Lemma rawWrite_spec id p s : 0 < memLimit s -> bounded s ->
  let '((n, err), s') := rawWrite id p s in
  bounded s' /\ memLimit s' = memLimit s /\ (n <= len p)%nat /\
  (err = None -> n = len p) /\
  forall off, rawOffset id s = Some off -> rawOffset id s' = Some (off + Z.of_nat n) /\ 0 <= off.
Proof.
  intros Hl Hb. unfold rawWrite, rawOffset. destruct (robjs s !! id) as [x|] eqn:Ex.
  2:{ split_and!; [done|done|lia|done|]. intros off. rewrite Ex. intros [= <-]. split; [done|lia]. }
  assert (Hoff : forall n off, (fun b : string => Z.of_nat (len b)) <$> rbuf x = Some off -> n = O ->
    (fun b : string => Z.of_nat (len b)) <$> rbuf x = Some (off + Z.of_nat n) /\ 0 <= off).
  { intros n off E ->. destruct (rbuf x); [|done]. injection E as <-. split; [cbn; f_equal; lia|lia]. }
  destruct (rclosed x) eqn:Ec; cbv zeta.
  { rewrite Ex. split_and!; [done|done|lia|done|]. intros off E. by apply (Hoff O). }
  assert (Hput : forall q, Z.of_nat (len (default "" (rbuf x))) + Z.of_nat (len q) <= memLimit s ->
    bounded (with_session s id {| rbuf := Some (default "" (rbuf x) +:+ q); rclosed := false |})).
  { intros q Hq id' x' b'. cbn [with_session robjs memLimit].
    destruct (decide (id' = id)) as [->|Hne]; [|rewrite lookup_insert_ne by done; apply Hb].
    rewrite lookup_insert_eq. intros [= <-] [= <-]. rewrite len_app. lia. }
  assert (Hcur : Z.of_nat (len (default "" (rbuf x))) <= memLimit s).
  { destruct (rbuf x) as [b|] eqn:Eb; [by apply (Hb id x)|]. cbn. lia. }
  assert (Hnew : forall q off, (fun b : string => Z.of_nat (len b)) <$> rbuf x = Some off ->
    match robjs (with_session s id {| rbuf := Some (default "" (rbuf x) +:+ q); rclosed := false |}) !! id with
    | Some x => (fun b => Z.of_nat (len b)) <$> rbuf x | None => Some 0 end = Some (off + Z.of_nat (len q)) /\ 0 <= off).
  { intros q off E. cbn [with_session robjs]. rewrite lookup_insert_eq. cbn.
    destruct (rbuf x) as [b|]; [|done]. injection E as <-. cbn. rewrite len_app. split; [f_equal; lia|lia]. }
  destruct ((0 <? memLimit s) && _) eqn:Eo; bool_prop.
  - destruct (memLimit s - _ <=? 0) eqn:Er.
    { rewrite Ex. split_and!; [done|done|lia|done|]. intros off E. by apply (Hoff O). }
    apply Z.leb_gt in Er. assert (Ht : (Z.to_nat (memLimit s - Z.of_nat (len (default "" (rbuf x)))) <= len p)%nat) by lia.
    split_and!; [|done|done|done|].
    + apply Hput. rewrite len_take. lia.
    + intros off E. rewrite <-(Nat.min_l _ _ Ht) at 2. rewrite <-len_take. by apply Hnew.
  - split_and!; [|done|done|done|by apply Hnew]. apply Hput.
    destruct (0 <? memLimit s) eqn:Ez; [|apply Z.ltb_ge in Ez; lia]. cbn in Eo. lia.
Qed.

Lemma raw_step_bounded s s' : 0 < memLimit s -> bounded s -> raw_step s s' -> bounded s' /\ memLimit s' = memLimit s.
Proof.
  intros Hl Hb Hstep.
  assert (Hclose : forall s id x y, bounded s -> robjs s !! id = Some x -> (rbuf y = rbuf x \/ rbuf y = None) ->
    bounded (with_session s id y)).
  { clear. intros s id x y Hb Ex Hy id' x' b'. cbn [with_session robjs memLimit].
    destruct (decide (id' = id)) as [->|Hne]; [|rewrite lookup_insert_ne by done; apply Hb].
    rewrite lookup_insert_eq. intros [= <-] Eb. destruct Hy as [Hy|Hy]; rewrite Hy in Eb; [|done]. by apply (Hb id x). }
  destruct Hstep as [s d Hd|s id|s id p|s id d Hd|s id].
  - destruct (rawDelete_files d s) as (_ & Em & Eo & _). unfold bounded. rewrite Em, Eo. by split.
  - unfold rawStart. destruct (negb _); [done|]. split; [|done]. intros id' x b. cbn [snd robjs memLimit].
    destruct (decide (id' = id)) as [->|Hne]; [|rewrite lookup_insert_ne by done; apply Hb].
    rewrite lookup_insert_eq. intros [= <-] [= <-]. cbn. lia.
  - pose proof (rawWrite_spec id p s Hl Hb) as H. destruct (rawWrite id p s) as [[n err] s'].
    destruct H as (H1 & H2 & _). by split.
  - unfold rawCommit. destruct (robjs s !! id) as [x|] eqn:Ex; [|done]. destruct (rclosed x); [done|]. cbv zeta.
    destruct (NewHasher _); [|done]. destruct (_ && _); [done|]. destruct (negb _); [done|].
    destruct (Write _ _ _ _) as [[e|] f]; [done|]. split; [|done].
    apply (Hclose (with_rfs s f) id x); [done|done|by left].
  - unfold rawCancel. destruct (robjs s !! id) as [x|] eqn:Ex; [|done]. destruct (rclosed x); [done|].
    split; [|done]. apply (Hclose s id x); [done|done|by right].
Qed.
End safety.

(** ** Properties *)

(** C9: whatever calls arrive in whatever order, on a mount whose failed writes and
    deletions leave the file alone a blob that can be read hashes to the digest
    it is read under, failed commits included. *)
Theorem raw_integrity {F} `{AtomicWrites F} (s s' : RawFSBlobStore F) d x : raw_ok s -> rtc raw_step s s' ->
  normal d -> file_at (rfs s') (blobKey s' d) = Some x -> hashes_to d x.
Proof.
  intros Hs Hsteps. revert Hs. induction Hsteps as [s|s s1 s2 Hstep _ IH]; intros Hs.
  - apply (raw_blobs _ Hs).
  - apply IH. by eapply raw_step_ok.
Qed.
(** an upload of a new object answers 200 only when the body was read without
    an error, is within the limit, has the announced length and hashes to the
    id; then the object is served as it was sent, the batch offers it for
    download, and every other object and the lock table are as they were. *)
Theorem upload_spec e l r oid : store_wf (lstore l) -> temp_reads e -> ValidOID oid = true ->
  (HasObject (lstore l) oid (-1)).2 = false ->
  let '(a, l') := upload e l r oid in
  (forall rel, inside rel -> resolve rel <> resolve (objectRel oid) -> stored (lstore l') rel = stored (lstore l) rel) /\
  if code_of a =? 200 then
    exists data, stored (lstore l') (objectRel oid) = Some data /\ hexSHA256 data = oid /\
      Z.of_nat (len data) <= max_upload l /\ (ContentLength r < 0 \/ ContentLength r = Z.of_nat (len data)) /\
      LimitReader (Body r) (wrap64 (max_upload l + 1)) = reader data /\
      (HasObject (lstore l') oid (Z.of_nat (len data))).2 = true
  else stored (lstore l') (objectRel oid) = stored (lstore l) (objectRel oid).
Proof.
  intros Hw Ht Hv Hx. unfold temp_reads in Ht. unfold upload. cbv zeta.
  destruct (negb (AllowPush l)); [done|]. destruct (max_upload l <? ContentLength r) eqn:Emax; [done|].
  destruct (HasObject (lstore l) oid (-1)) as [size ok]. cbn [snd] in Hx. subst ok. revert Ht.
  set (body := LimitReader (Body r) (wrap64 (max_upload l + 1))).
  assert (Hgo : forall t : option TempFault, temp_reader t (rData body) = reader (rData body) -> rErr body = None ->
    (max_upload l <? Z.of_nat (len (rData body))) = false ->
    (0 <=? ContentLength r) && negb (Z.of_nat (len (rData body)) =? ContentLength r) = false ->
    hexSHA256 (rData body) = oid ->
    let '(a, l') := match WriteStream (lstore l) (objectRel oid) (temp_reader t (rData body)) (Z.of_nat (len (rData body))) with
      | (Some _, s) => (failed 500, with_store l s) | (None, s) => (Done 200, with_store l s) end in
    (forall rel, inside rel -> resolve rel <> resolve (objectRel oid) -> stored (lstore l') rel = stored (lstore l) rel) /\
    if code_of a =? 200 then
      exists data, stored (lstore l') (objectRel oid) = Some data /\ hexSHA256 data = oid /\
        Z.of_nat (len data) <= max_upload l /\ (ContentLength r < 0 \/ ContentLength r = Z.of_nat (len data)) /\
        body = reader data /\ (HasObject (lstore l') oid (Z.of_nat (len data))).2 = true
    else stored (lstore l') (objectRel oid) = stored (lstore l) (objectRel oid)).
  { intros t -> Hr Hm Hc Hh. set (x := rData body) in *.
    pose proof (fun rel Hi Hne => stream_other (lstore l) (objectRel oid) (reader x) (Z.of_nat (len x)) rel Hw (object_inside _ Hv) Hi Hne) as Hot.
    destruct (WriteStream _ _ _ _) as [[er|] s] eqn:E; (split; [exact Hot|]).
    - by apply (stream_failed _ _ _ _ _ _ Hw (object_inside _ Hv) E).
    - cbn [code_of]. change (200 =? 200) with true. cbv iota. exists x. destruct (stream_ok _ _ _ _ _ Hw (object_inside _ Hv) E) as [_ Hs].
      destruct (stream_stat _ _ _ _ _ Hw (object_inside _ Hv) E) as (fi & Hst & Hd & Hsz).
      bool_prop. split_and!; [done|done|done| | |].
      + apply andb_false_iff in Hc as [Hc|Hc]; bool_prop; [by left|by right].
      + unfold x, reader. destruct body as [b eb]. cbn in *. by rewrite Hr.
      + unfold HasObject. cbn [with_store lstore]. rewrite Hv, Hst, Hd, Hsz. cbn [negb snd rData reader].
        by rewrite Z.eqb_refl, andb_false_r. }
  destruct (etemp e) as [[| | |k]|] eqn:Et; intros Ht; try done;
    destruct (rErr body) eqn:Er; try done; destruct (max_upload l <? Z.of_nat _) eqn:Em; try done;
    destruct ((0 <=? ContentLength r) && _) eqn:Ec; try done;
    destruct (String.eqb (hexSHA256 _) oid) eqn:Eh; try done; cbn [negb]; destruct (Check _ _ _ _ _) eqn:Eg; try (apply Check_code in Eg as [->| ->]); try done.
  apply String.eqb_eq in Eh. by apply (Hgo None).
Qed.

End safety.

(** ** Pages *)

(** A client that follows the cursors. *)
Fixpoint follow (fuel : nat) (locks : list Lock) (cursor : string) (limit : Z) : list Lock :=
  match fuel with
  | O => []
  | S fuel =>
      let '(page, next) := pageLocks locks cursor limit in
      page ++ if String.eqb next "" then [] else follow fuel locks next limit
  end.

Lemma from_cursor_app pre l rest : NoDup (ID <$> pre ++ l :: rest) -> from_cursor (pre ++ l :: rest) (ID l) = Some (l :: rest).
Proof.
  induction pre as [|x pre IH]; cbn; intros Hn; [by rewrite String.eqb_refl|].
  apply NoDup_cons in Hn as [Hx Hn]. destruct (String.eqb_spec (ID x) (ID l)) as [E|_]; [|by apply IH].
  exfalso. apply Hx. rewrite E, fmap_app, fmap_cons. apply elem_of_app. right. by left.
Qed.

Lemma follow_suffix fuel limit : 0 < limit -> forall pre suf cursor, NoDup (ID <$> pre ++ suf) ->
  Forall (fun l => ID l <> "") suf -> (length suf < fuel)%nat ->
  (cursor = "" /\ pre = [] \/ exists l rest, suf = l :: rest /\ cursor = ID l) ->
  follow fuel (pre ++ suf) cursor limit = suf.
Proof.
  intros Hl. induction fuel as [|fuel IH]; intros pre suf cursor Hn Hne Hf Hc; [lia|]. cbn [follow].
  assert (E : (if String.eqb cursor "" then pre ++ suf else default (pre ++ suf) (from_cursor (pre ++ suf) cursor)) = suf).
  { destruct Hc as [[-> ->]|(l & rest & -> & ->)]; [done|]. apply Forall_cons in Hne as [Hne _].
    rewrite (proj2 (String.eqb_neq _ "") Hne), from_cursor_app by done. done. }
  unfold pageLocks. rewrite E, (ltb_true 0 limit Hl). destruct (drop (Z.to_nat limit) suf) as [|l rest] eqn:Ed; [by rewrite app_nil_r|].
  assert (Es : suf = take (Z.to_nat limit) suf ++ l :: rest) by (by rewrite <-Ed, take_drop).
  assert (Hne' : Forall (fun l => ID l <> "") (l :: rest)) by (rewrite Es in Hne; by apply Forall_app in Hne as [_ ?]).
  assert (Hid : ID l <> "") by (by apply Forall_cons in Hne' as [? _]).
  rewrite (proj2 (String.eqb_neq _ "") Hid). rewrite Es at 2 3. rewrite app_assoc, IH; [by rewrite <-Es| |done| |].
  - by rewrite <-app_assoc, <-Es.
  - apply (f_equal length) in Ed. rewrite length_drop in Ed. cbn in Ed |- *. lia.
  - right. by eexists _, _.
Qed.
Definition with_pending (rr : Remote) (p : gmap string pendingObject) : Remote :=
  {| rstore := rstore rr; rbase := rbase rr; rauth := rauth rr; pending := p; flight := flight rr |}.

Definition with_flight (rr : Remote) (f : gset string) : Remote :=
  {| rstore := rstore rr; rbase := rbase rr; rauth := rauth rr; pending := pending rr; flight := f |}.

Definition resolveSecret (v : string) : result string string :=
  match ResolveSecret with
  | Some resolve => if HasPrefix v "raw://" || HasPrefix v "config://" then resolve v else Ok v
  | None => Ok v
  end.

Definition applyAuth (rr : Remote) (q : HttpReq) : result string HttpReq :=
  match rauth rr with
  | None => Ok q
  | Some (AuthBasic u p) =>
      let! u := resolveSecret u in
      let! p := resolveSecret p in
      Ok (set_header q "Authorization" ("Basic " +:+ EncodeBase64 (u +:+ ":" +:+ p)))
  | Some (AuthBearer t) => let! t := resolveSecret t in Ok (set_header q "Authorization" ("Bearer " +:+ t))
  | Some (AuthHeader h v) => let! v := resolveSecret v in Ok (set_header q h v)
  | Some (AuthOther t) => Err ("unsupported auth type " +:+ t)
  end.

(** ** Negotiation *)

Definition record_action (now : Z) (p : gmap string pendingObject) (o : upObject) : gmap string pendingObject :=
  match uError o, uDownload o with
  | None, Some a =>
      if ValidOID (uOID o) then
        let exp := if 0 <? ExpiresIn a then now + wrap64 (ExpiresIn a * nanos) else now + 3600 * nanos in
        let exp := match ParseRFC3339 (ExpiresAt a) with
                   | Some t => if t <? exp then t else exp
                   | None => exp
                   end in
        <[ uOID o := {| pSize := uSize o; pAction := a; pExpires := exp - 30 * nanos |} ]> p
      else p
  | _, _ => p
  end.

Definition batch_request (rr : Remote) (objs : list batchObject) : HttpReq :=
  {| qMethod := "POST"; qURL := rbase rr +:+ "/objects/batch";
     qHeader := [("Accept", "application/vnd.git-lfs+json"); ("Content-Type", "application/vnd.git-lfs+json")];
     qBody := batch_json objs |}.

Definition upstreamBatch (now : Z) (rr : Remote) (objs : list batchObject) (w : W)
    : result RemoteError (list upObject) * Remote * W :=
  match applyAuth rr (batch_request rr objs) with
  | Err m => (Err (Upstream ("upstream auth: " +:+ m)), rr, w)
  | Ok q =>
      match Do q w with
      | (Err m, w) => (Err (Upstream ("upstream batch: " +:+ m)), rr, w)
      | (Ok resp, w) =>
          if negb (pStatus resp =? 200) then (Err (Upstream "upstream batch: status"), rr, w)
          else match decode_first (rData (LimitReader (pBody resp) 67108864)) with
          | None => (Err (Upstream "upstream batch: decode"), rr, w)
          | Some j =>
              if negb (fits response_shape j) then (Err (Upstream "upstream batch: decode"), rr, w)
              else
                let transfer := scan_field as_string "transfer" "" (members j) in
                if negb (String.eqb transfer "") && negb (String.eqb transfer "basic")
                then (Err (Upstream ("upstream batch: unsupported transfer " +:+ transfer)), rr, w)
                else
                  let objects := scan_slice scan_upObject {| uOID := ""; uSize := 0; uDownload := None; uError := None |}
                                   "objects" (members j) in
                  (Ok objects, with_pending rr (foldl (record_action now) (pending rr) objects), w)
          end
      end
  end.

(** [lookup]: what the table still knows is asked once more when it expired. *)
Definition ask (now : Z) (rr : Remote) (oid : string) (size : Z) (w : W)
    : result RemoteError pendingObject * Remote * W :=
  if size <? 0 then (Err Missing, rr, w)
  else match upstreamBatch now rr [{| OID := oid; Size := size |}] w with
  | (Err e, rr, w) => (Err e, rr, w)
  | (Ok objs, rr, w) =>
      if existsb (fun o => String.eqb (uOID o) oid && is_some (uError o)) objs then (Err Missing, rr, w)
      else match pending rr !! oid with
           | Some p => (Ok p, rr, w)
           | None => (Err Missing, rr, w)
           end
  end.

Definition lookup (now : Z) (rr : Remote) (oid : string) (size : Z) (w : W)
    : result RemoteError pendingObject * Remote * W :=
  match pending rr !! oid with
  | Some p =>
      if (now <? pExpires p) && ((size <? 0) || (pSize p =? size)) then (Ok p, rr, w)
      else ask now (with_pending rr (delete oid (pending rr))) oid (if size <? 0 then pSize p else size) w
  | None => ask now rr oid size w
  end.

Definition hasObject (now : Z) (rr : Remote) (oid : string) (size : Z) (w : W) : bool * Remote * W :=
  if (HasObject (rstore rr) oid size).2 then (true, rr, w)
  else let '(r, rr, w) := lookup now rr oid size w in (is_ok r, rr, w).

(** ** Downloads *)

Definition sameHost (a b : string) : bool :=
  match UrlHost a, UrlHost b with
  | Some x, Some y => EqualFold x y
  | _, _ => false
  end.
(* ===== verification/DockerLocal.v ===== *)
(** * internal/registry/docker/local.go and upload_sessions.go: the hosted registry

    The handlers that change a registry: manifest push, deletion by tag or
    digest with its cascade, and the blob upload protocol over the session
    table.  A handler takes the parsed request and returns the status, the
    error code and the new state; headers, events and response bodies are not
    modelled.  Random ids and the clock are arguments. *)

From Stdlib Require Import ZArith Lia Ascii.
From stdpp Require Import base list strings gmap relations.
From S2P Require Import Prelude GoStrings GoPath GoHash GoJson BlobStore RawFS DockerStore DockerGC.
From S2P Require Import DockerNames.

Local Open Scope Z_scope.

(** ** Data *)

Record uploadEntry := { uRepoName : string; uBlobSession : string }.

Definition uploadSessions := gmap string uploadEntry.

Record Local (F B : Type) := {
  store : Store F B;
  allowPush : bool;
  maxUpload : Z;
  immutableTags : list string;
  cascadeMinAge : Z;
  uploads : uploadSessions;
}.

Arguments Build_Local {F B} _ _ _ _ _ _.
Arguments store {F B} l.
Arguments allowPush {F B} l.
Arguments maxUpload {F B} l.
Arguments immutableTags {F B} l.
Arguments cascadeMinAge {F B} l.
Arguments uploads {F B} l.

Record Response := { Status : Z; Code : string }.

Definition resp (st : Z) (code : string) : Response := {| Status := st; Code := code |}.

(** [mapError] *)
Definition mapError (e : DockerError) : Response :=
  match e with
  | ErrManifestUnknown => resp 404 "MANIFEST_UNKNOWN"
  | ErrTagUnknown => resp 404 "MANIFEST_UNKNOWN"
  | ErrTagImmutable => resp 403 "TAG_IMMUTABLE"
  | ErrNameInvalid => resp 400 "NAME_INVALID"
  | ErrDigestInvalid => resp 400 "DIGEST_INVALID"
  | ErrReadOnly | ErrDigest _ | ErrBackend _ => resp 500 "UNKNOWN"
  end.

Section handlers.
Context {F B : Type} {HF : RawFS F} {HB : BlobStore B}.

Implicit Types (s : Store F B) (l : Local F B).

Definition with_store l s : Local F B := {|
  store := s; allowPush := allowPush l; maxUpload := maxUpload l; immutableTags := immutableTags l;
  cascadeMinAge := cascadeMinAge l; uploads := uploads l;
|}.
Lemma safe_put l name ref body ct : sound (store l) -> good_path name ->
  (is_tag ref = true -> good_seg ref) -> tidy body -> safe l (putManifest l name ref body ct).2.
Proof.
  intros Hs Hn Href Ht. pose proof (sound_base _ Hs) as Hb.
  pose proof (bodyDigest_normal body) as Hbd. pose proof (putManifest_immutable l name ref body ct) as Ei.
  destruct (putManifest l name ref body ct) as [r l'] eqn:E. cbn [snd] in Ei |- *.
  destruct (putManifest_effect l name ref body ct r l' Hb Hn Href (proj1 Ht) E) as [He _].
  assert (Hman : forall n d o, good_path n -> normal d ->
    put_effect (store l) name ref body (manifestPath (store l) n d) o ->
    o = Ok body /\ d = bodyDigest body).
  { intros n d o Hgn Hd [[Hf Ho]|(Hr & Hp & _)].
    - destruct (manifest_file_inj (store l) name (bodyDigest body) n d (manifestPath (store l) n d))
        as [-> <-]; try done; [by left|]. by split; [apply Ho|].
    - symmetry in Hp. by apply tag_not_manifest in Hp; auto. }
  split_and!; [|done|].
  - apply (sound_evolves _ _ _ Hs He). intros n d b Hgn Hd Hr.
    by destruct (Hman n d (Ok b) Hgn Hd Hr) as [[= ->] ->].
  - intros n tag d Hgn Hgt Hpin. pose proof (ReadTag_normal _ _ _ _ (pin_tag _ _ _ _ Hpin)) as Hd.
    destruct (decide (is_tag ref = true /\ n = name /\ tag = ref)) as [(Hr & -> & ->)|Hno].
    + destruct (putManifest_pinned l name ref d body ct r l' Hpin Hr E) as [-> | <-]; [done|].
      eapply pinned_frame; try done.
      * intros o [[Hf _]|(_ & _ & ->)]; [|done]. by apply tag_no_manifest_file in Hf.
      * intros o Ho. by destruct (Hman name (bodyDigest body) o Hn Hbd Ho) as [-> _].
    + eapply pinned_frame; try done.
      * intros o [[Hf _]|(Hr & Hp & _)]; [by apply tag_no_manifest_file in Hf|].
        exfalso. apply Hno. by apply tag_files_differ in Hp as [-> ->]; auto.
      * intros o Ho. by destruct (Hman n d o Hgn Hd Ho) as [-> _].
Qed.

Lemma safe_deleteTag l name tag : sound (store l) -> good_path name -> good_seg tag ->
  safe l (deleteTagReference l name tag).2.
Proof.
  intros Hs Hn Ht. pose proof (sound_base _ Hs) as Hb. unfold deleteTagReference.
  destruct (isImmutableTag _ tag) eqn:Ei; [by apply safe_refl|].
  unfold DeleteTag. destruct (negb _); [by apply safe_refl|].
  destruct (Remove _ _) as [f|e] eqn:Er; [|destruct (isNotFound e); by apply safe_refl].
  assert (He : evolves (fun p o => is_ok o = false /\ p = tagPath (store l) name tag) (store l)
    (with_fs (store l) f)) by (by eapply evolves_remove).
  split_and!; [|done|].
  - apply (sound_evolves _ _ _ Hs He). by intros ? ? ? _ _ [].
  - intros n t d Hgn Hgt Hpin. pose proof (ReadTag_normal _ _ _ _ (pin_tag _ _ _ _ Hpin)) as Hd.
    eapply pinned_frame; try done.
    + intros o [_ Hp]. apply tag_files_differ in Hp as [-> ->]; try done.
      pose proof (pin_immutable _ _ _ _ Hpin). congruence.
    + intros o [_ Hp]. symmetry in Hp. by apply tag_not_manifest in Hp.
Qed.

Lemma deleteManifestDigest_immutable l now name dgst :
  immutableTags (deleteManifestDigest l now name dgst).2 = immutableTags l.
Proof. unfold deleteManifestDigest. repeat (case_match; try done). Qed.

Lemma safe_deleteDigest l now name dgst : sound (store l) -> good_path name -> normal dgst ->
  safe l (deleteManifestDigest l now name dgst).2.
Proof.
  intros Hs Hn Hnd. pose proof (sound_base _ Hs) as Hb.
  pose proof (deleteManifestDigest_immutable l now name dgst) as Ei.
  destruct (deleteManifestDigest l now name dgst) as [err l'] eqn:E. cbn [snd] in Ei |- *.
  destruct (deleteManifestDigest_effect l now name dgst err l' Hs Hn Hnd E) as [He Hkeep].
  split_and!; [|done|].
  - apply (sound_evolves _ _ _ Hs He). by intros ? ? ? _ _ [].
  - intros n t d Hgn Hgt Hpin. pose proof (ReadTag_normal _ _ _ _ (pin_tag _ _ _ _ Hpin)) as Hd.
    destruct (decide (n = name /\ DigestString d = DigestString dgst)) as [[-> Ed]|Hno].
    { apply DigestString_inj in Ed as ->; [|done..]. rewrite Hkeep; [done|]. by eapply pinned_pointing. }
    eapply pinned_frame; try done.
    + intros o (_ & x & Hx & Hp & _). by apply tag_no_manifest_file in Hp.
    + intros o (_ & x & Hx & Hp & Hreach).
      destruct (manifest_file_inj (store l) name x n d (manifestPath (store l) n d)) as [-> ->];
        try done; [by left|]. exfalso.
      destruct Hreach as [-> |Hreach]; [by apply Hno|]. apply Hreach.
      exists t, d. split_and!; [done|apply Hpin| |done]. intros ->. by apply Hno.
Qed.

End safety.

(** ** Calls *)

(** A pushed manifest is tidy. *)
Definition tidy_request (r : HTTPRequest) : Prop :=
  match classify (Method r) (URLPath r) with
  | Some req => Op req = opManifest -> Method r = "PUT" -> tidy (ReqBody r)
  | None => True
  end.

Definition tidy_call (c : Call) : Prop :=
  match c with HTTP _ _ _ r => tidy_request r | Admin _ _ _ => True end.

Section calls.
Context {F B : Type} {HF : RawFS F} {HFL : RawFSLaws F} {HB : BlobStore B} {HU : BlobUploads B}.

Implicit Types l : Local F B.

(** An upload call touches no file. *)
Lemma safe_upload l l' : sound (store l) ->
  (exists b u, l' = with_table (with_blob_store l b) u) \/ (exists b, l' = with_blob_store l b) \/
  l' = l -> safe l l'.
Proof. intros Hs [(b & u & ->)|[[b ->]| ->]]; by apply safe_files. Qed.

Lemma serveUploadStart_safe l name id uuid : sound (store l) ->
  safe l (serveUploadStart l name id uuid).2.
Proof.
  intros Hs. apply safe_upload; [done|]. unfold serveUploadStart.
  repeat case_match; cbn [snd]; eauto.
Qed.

• YOUR TASK
Output must consist only of the listing's lines from the first through the line with "rewrite lookup_insert_eq. intros [= <-] [= <-]. rewrite", reproduced word for word.

• TASK RESPONSE
Lemma rawWrite_spec id p s : 0 < memLimit s -> bounded s ->
  let '((n, err), s') := rawWrite id p s in
  bounded s' /\ memLimit s' = memLimit s /\ (n <= len p)%nat /\
  (err = None -> n = len p) /\
  forall off, rawOffset id s = Some off -> rawOffset id s' = Some (off + Z.of_nat n) /\ 0 <= off.
Proof.
  intros Hl Hb. unfold rawWrite, rawOffset. destruct (robjs s !! id) as [x|] eqn:Ex.
  2:{ split_and!; [done|done|lia|done|]. intros off. rewrite Ex. intros [= <-]. split; [done|lia]. }
  assert (Hoff : forall n off, (fun b : string => Z.of_nat (len b)) <$> rbuf x = Some off -> n = O ->
    (fun b : string => Z.of_nat (len b)) <$> rbuf x = Some (off + Z.of_nat n) /\ 0 <= off).
  { intros n off E ->. destruct (rbuf x); [|done]. injection E as <-. split; [cbn; f_equal; lia|lia]. }
  destruct (rclosed x) eqn:Ec; cbv zeta.
  { rewrite Ex. split_and!; [done|done|lia|done|]. intros off E. by apply (Hoff O). }
  assert (Hput : forall q, Z.of_nat (len (default "" (rbuf x))) + Z.of_nat (len q) <= memLimit s ->
    bounded (with_session s id {| rbuf := Some (default "" (rbuf x) +:+ q); rclosed := false |})).
  { intros q Hq id' x' b'. cbn [with_session robjs memLimit].
    destruct (decide (id' = id)) as [->|Hne]; [|rewrite lookup_insert_ne by done; apply Hb].
    rewrite lookup_insert_eq. intros [= <-] [= <-]. rewrite len_app. lia. }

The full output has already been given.